### What is needed
In the records below, begin at the line containing "let! r := freadi dp off SIZEOF_DIRENT in" and end at the line containing "do! fwhen (i_type"; quote every line in that span exactly, including both boundary lines, and no others.

### The records
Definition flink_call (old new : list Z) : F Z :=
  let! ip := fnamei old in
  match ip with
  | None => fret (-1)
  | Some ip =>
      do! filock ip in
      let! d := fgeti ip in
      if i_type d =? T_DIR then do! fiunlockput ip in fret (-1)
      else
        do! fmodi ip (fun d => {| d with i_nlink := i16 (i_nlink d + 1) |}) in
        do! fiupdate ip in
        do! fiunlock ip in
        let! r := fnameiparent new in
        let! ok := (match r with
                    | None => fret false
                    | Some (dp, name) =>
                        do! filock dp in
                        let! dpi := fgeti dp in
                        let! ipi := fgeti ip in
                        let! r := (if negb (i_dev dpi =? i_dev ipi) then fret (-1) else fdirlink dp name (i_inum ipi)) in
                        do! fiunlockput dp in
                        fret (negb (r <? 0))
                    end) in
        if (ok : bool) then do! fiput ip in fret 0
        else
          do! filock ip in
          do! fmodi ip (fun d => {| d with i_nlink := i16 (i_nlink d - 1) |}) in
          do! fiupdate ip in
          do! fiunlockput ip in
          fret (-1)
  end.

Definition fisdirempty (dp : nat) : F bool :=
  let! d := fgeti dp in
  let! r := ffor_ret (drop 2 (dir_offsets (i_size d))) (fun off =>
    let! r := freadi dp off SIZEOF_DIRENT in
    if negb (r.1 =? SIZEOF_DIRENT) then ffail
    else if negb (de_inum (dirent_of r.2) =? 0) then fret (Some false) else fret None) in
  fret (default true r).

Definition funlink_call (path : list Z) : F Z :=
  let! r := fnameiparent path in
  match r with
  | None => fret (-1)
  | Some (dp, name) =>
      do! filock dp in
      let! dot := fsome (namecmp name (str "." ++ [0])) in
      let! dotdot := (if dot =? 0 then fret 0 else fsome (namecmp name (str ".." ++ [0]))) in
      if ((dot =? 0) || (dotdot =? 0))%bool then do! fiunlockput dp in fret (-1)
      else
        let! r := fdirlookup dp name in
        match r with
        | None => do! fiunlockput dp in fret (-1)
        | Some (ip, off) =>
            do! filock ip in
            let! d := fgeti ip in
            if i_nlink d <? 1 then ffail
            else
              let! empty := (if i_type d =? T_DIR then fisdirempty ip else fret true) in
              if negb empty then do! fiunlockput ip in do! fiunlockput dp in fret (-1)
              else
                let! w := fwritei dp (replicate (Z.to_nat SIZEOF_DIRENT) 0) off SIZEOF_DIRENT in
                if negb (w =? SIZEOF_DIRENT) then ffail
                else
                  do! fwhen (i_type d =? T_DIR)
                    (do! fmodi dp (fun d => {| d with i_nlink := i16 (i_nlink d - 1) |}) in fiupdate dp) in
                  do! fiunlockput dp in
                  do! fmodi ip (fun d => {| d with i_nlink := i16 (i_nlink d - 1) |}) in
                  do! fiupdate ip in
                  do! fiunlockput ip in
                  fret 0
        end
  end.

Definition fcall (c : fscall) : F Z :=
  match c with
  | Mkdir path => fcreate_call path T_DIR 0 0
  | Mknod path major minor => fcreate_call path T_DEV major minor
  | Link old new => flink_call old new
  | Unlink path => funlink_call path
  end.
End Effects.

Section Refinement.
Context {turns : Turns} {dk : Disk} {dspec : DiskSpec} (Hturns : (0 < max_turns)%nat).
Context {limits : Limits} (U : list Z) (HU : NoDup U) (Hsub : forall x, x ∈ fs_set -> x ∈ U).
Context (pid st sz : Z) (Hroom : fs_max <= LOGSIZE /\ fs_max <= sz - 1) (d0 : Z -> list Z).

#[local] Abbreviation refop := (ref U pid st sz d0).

### Task answer
    let! r := freadi dp off SIZEOF_DIRENT in
    if negb (r.1 =? SIZEOF_DIRENT) then ffail
    else if negb (de_inum (dirent_of r.2) =? 0) then fret (Some false) else fret None) in
  fret (default true r).

Definition funlink_call (path : list Z) : F Z :=
  let! r := fnameiparent path in
  match r with
  | None => fret (-1)
  | Some (dp, name) =>
      do! filock dp in
      let! dot := fsome (namecmp name (str "." ++ [0])) in
      let! dotdot := (if dot =? 0 then fret 0 else fsome (namecmp name (str ".." ++ [0]))) in
      if ((dot =? 0) || (dotdot =? 0))%bool then do! fiunlockput dp in fret (-1)
      else
        let! r := fdirlookup dp name in
        match r with
        | None => do! fiunlockput dp in fret (-1)
        | Some (ip, off) =>
            do! filock ip in
            let! d := fgeti ip in
            if i_nlink d <? 1 then ffail
            else
              let! empty := (if i_type d =? T_DIR then fisdirempty ip else fret true) in
              if negb empty then do! fiunlockput ip in do! fiunlockput dp in fret (-1)
              else
                let! w := fwritei dp (replicate (Z.to_nat SIZEOF_DIRENT) 0) off SIZEOF_DIRENT in
                if negb (w =? SIZEOF_DIRENT) then ffail
                else
                  do! fwhen (i_type d =? T_DIR)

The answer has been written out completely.